Oksapmin language

Oksapmin
nuxule meŋ 'our language'
Native to Papua New Guinea
Region Telefomin District, Sandaun
Native speakers
8,000  (1991)[1]
Dialects
Upper Oksapmin
Lower Oksapmin
Latin
Language codes
ISO 639-3 opm
Glottolog oksa1245[2]

Oksapmin is a Trans–New Guinea language spoken in Telefomin District, Sandaun, Papua New Guinea. It has been influenced by the Ok languages (indeed, the name "Oksapmin" is from an Ok language), and the similarities with those languages were attributed to borrowing in the classifications of both Stephen Wurm (1975) and Malcolm Ross (2005), where Oksapmin was placed as an independent branch of Trans–New Guinea. However, Loughnane (2009)[3] and Loughnane and Fedden (2011)[4] demonstrated that that it is related to the Ok languages, though they share innovative features not found in Oksapmin.

The two principal dialects are distinct enough to cause some problems with mutually intelligibility.

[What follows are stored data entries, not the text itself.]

Lemma no_loop_kube_query_succeeded query timeout real_name self result :
  kubedns_query net (kube_query_for self query) timeout_kube
  = Succeeded result ->
  no_loop_kube_query net query timeout real_name self
  = Some (Succeeded (fix_names real_name result), self,
          [KubeQuery (kube_query_for self query) timeout_kube]).
Proof.
  intros K. unfold no_loop_kube_query. run_monad.
  unfold bind, call_kubedns. rewrite K. reflexivity.
Qed.

Lemma probe_fires real_name parts self :
  Bytes.startswith (hd EmptyString parts) "hellotelepresence" = true ->
  identify_suffix_probe real_name parts self
  = Some (Some (got_ips real_name ["127.0.0.1"] Record_A),
          set_suffixes self (record_suffix (suffixes self) (tl parts)),
          []).
Proof.
  destruct parts as [|first rest]; simpl; [discriminate|].
  intros ->. reflexivity.
Qed.

Lemma probe_skips real_name parts self :
  Bytes.startswith (hd EmptyString parts) "hellotelepresence" = false ->
  identify_suffix_probe real_name parts self = Some (None, self, []).
Proof.
  destruct parts as [|first rest]; simpl; [reflexivity|].
  intros ->. reflexivity.
Qed.

Lemma handle_search_suffix_unchanged rec query parts timeout self :
  strip_search_suffix (suffixes self) parts = parts ->
  handle_search_suffix net rec query parts timeout self
  = Some (None, self, []).
Proof.
  intros E. unfold handle_search_suffix. run_monad.
  rewrite E, labels_eqb_refl. reflexivity.
Qed.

Oksapmin has dyadic kinship terms[5] and a body-part counting system that goes up to 27.[6]

Phonology

Vowels

There are seven monophthongs, /i e ə a o ʉ u/, and one diphthong, /ai/.

Consonants

Bilabial Alveolar Palatal Velar
Unrounded Rounded
Stop Voiceless p t k
Voiced b d ɡ ɡʷ
Fricative s x
Nasal m n ŋ ŋʷ
Flap ɾ
Approximant j w

Tone

Oksapmin contrasts two tones: high and low.

References

  1. Oksapmin at Ethnologue (18th ed., 2015)
  2. Nordhoff, Sebastian; Hammarström, Harald; Forkel, Robert; Haspelmath, Martin, eds. (2013). "Oksapmin". Glottolog. Leipzig: Max Planck Institute for Evolutionary Anthropology.
  3. Loughnane, Robyn. (2009) A Grammar of Oksapmin. Doctoral dissertation, University of Melbourne.
  4. Loughnane, Robyn and Fedden, Sebastian (2011) 'Is Oksapmin Ok?-A Study of the Genetic Relationship between Oksapmin and the Ok Languages', Australian Journal of Linguistics, 31: 1, 1-42.
  5. The Oksapmin Kinship System, retrieved May 21, 2009.
  6. Saxe, Geoffrey B.; Moylan, Thomas (1982), "The development of measurement operations among the Oksapmin of Papua New Guinea", Child Development 53 (5): 1242–1248, JSTOR 1129012.